Building a Culture of Inclusivity

Today’s blog post is written by Emma Smith, Designer & Creative Technologist, PatronManager.

Let me set the scene. The Director of Engineering was pacing up and down the aisle of desks, casually checking in to see what everyone was working on, all the while muttering a question under his breath: Is Steve wearing makeup and nail polish?

Steve wasn’t wearing makeup, but I was, or at least I had been the night before. I snuck off to the restroom to double-check that I’d washed it all off, my mind racing about the letter I’d sent to HR the week prior, coming out as transgender, and asking for support. They never responded.

At that point, I was “out” everywhere but at work. I loved my job. I got to work with smart people solving tough problems. It was one of those tech jobs that’s almost absurdly cushy. Every morning we ate a catered Scandinavian breakfast. From my desk, I could see all the way up the East River. The job was fantastic in all respects but one: I had to erase myself to be there, which in turn, erased all that was good about the job.

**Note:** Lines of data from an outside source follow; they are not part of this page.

Lemma kept_ok m ts m' ts' : micro_ok (m, ts) -> (forall u d, route m' u d = route m u d) ->
  (forall s e, cm_b m' !! s = Some e -> exists e0, cm_b m !! s = Some e0 /\ en_user e = en_user e0 /\ en_device e = en_device e0 /\
     (en_state e = Authenticated -> en_state e0 = Authenticated)) ->
  (forall s u d, TRoute s u d ∈ ts' -> TRoute s u d ∈ ts) -> micro_ok (m', ts').
Proof.
  intros [H1 H2 H3] Hr He Ht. split; simpl in *.
  - intros u d s. rewrite Hr. apply H1.
  - intros s e Hb. destruct (He s e Hb) as (e0 & Hb0 & ? & ? & ?). eapply entry_kept; [by eapply H2|done..].
  - intros s u d Hin. by apply H3, Ht.
Qed.
Lemma micro_step_ok p p' : micro p p' -> micro_ok p -> micro_ok p'.
Proof.
  assert (Hsame : forall (b : gmap Z SessionEntry) s e, b !! s = Some e -> exists e0, b !! s = Some e0 /\ en_user e = en_user e0 /\ en_device e = en_device e0 /\
     (en_state e = Authenticated -> en_state e0 = Authenticated)) by (intros b s e H; by exists e).
  intros Hs Hok. pose proof Hok as [H1 H2 H3]. destruct Hs as
    [m ts now s|m ts now s u d Hw|m ts1 ts2 s u d|m ts s e u d He Hu Hd|m ts s Hun|m ts1 ts2 c s u d|m ts1 ts2 c u|m ts s u d Hr|m ts1 ts2 s u d|m ts1 ts2 s u d|m ts s|m ts s];
    cbn [fst snd] in *.
  - split; cbn [fst snd]; [intros u d x; rewrite connecting_route; apply H1| |done]. intros x e. unfold register_connecting. destruct (cm_b m !! s); [apply H2|].
    simpl. intros [[<- <-]|[_ H]]%lookup_insert_Some; [by left|by apply H2].
  - split; cbn [fst snd]; [done| |intros x u' d' [[= -> -> ->]|Hin]%elem_of_cons; [done|by apply H3]].
    intros x e. simpl. intros [[<- <-]|[_ H]]%lookup_insert_Some; [right; by exists u, d|by apply H2].
  - assert (who s = (u, d)) as Hw by (apply H3; set_solver). split; cbn [fst snd]; [|intros x e Hx; destruct (auth_route_entry _ _ _ _ _ _ Hx) as (e0 & Hb & ? & ? & ?);
      by eapply entry_kept; [by eapply H2|..]|set_solver].
    intros u' d' x. rewrite auth_route_route. case_decide as Hx; [intros [= <-]; by destruct Hx as [-> ->]|apply H1].
  - eapply kept_ok; [exact Hok|done| |set_solver]. cbn [fst snd take_entry set_b cm_b]. intros x y [_ Hy]%lookup_delete_Some. by apply Hsame.
  - eapply kept_ok; [exact Hok|done| |done]. cbn [fst snd take_entry set_b cm_b]. intros x y [_ Hy]%lookup_delete_Some. by apply Hsame.
  - split; cbn [fst snd]; [intros u' d' x Hx; by apply H1, (unroute_sub s u d)|by rewrite unroute_b|].
    intros x u' d'. unfold after_unroute. destruct (unroute s u d m).1; simpl; intros Hin; apply H3; set_solver.
  - eapply kept_ok; [exact Hok|intros; apply pruned_route|rewrite pruned_b; apply Hsame|set_solver].
  - split; cbn [fst snd]; [done..|]. intros x u' d' [?|Hin]%elem_of_cons; [done|by apply H3].
  - eapply kept_ok; [exact Hok|intros; apply mark_route|intros x y; apply mark_entry|set_solver].
  - split; cbn [fst snd]; [intros u' d' x Hx; by apply H1, (unroute_sub s u d)|by rewrite unroute_b|].
    intros x u' d'. unfold after_unroute. destruct (unroute s u d m).1; simpl; intros Hin; apply H3; set_solver.
  - eapply kept_ok; [exact Hok|intros; apply mark_route|intros x y; apply mark_entry|done].
  - eapply kept_ok; [exact Hok|intros; apply watchdog_route|intros x y; apply watchdog_entry|done].
Qed.
Lemma micro_reachable_ok p : rtc micro (new_with_node_id node, []) p -> micro_ok p.
Proof.
  revert p. apply (rtc_ind_r micro_ok (new_with_node_id node, [])); [|intros x y _ Hs; by apply micro_step_ok].
  split; simpl; [done|done|]. intros s u d H. by apply elem_of_nil in H.
Qed.
Lemma unroute_route s u d m u' d' x : route m u' d' = Some x -> route (unroute s u d m).2 u' d' = Some x \/ (u' = u /\ d' = d /\ x = s /\ route (unroute s u d m).2 u' d' = None).
Proof.
  intros Hx. destruct (decide (route m u d = Some s)) as [Hr|Hr]; [|left; by rewrite unroute_other].
  unfold route in Hr. destruct (cm_a m !! u) as [ds|] eqn:E; [|done]. simpl in Hr. unfold unroute. rewrite E, decide_True by done. simpl.
  rewrite (route_insert (set_a m (<[u := delete d ds]> (cm_a m))) (cm_a m) u (delete d ds) u' d' eq_refl). case_decide as Hu; [|by left].
  subst u'. unfold route in Hx. rewrite E in Hx. simpl in Hx. destruct (decide (d' = d)) as [->|]; [right; rewrite lookup_delete_eq; split_and!; congruence|left; by rewrite lookup_delete_ne].
Qed.
Lemma micro_route p p' u d s : micro p p' -> micro_ok p -> route p.1 u d = Some s ->
  route p'.1 u d = Some s \/
  (exists s', TRoute s' u d ∈ p.2 /\ who s' = (u, d) /\ route p'.1 u d = Some s') \/
  (route p'.1 u d = None /\ (TKicked s u d ∈ p.2 \/ exists c, TUnroute c s u d ∈ p.2)).
Proof.
  intros Hs [_ _ H3] Hr. destruct Hs as
    [m ts now x|m ts now x u' d' Hw|m ts1 ts2 x u' d'|m ts x e u' d' He Hu Hd|m ts x Hun|m ts1 ts2 c x u' d'|m ts1 ts2 c u'|m ts x u' d' Hx|m ts1 ts2 x u' d'|m ts1 ts2 x u' d'|m ts x|m ts x];
    cbn [fst snd] in *; try by left.
  - left. by rewrite connecting_route.
  - rewrite auth_route_route. case_decide as Hx; [|by left]. destruct Hx as [<- <-]. right; left. exists x. split_and!; [set_solver|apply H3; set_solver|done].
  - destruct (unroute_route x u' d' m u d s Hr) as [?|(-> & -> & -> & ?)]; [by left|right; right]. split; [done|]. right. exists c. set_solver.
  - left. by rewrite pruned_route.
  - left. by rewrite mark_route.
  - destruct (unroute_route x u' d' m u d s Hr) as [?|(-> & -> & -> & ?)]; [by left|right; right]. split; [done|]. left. set_solver.
  - left. by rewrite mark_route.
  - left. by rewrite watchdog_route.
Qed.
(** C19. Whatever calls interleave, down to their accesses of the two indexes, as long as
    a session always authenticates as the same user and device ([who]), a push to a user is handed only to sessions that authenticated as that user and were not
    replaced since; and a route goes away only with its own session: a late close of a
    replaced session never takes the route of the session that replaced it. *)
Theorem push_reaches_only_its_user (m : ConnectionManager) (ts : list task) :
  rtc micro (new_with_node_id node, []) (m, ts) ->
  (forall u s n, (s, n) ∈ live_sessions u m -> (who s).1 = u /\
     exists e, cm_b m !! s = Some e /\ en_user e = Some u /\ en_state e = Authenticated /\ en_superseded_by e = None) /\
  (forall m' ts' u d s, micro (m, ts) (m', ts') -> route m u d = Some s ->
     route m' u d = Some s \/
     (exists s', TRoute s' u d ∈ ts /\ who s' = (u, d) /\ route m' u d = Some s') \/
     (route m' u d = None /\ (TKicked s u d ∈ ts \/ exists c, TUnroute c s u d ∈ ts))).
Proof.
  intros Hok%micro_reachable_ok. pose proof Hok as [H1 H2 H3]. cbn [fst snd] in *. split.
  - intros u s n Hin. unfold live_sessions in Hin. destruct (cm_a m !! u) as [ds|] eqn:E; [|by apply elem_of_nil in Hin].
    apply list_elem_of_omap in Hin as ([d s'] & Hd%elem_of_map_to_list & Hl). unfold live_session in Hl. simpl in Hl.
    destruct (cm_b m !! s') as [e|] eqn:Eb; [|done]. simpl in Hl. destruct (live e) eqn:El; [|done]. injection Hl as -> <-.
    assert (who s = (u, d)) as Hw by (apply H1; unfold route; by rewrite E). apply andb_true_iff in El as [Ha%bool_decide_eq_true Hn%bool_decide_eq_true].
    rewrite Hw. split; [done|]. exists e. split_and!; try done. destruct (H2 s e Eb) as [[_ ?]|(u' & d' & Hu & _ & Hw')]; [done|]. congruence.
  - intros m' ts' u d s Hs Hr. exact (micro_route _ _ u d s Hs Hok Hr).
Qed.
End Interleaved.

Who knows? Maybe that odd inquiry into makeup habits had nothing to do with me. Maybe I was just paranoid. Even so, why was I paranoid at my job to begin with? New York State law was clearly on my side. But that meant almost nothing in this environment where the culture wasn’t there. So when someone from PatronManager reached out to me and said I might be a good fit for a new position there, I jumped at the chance.

I just celebrated my one-year anniversary with PatronManager. I’ve been thinking back to my first week on the job, which was wonderful in the strangest of ways. Those early days were filled with the most ordinary events one can imagine. In fact, those days were so common to life in an office that I struggle to describe them in an interesting way: The Product Team had me weigh in on designs for a mobile app. Our engineers walked me through the nuts and bolts of how our software is built. I went hunting for sticky notes. They were very well hidden, but someone from the implementation team helped me find my way to a little beige cabinet in the hall.

It was fabulous, that week of non-events. Does this sound strange? I suppose it might, but after years of standing apart, it was life-changing to feel “normal.” Those ordinary hours returned me to my humanity, for what could be more human than to be one of many, working together for a common purpose?

Bit by bit, I got used to it. It was strange not to worry about locking myself in a closet. Strange and wonderful. I was filled with joy. All that energy I’d spent to maintain that wall was suddenly freed to do better things.


There is much talk these days about diversity and inclusivity. This conversation is, of course, long overdue. But the point I’m trying to make here is about something slightly different. Inclusivity at work is almost always framed in terms of anti-discrimination, anti-harassment, and sensitivity training. Good policies are essential, but they are just the bones. Without the living flesh, blood, and breath of culture, they are nothing but a skeleton.

Laws and policies make a space safe, protecting us against the worst of the worst. A good culture, though, makes a place livable. When I finally found my way to a place that was livable, I began to thrive. It’s strange how little we really need. There’s a knock at the door, someone calling you by your true name. With no particular effort, suddenly there comes forth a tremendous amount of energy, joy, and creativity. The human person is incredibly resilient, but we’re really not meant to be split in two. Given half a chance to live in integrity with who we really are, we thrive. It’s the simplest thing in the world. And it’s huge.

A friend of mine who does recruiting for a large tech company recently asked me what can be done about the problem of diversity in tech. Of course, I do not know. Probably no one knows. In some sense, we’re trying to solve the problem of centuries of human history.

After a moment of thought, I offered this: “Put as much energy into hiring allies as you do into seeking out diverse candidates.” A good culture cannot be legislated, but it rubs off. Pack the house with enough allies, and give those who are a little behind a chance to catch up.

We trans people know what good culture looks like. We can spot it from a mile away. Our lives depend on it. Make a good culture, and when you do, we’ll show up, and we’ll be incredible.